Definition word_filter_execute (blocked_words : list string) (ctx : PluginContext) (w : W)
    : result unit PluginError * (PluginContext * W) :=
  match first_blocked blocked_words (req_messages (ctx_request ctx)) with
  | Some word =>
      (Err (Rejected "word-filter" ("Blocked word detected: " +:+ word) KindBadRequest), (ctx, w))
  | None => (Ok tt, (ctx, w))
  end.

Definition WordFilterPlugin (blocked_words : list string) : Plugin W :=
  {| plugin_name := "word-filter"; plugin_type := Guardrail; plugin_stage := BeforeRequest;
     also_after_request := false;
     plugin_execute := word_filter_execute (to_lowercase <$> blocked_words) |}.

Definition RequestLoggerPlugin : Plugin W :=
  {| plugin_name := "request-logger"; plugin_type := Logger; plugin_stage := AfterRequest;
     also_after_request := false; plugin_execute := fun ctx w => (Ok tt, (ctx, w)) |}.
End Filters.

(** ** Properties *)

Section Properties.
Context {W : Type}.

(** Plugins that all succeed, one after the other. *)
Inductive all_ran : list (Plugin W) -> PluginContext * W -> PluginContext * W -> Prop :=
  | ran_nil s : all_ran [] s s
  | ran_cons p ps c w s s' :
      plugin_execute p c w = (Ok tt, s) -> all_ran ps s s' -> all_ran (p :: ps) (c, w) s'.

(** Guardrails that all allow, one after the other. *)
Inductive all_allowed (ctx : PluginContext) (text : string)
    : list (ResponseGuardrail W) -> W -> W -> Prop :=
  | allowed_nil w : all_allowed ctx text [] w w
  | allowed_cons g gs w w' w'' :
      rg_check g ctx text w = (Ok Allow, w') -> all_allowed ctx text gs w' w'' ->
      all_allowed ctx text (g :: gs) w w''.

(** The plugins a stage runs, of those registered in order. *)
Definition runs_in (s : Stage) (p : Plugin W) : Prop :=
  plugin_stage p = s \/ (s = AfterRequest /\ also_after_request p = true).

#[export] Instance runs_in_dec s p : Decision (runs_in s p).
Proof. unfold runs_in. apply _. Defined.

Lemma stage_plugins_push s s' (p : Plugin W) (m : PluginManager W) :
  stage_plugins s (stage_push s' p m) =
    (if decide (s' = s) then stage_plugins s m ++ [p] else stage_plugins s m)%list.
Proof. by destruct s. Qed.

Lemma stage_plugins_register s (p : Plugin W) m :
  stage_plugins s (register p m) = (stage_plugins s m ++ filter (runs_in s) [p])%list.
Proof.
  unfold register. rewrite filter_cons, filter_nil.
  case_decide as Hr; unfold runs_in in Hr; destruct p as [n ty st al ex]; cbn in *;
    rewrite stage_plugins_push; destruct al, st, s; cbn;
    rewrite ?app_nil_r; first [done|exfalso; naive_solver].
Qed.

Lemma register_all s (ps : list (Plugin W)) m :
  stage_plugins s (foldl (fun m p => register p m) m ps) =
    (stage_plugins s m ++ filter (runs_in s) ps)%list.
Proof.
  revert m. induction ps as [|p ps IH]; intros m; cbn [foldl]; [by rewrite app_nil_r|].
  rewrite IH, stage_plugins_register, <- (assoc_L (++)%list).
  f_equal. by rewrite <- (filter_app (runs_in s) [p] ps).
Qed.

Lemma run_until_error_spec (ps : list (Plugin W)) c w :
  match run_until_error ps c w with
  | (Ok _, s) => all_ran ps (c, w) s
  | (Err e, s) => exists ps1 p ps2 s1, ps = (ps1 ++ p :: ps2)%list /\
      all_ran ps1 (c, w) s1 /\ plugin_execute p s1.1 s1.2 = (Err e, s)
  end.
Proof.
  revert c w. induction ps as [|p ps IH]; intros c w; cbn [run_until_error]; [constructor|].
  destruct (plugin_execute p c w) as [[[]|e] [c' w']] eqn:Ep.
  - specialize (IH c' w'). destruct (run_until_error ps c' w') as [[[]|e] s].
    + by econstructor.
    + destruct IH as (ps1 & q & ps2 & s1 & -> & Hran & Hq).
      exists (p :: ps1), q, ps2, s1. split_and!; [done| |done]. by econstructor.
  - exists [], p, ps, (c, w). split_and!; [done|constructor|done].
Qed.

= ABOUT THIS EXERCISE =
Please reproduce, exactly as written, the lines of the records from the first line through the one containing "KindBadRequest), (ctx, w))".

= ANSWER TO THIS TASK =
Definition word_filter_execute (blocked_words : list string) (ctx : PluginContext) (w : W)
    : result unit PluginError * (PluginContext * W) :=
  match first_blocked blocked_words (req_messages (ctx_request ctx)) with
  | Some word =>
      (Err (Rejected "word-filter" ("Blocked word detected: " +:+ word) KindBadRequest), (ctx, w))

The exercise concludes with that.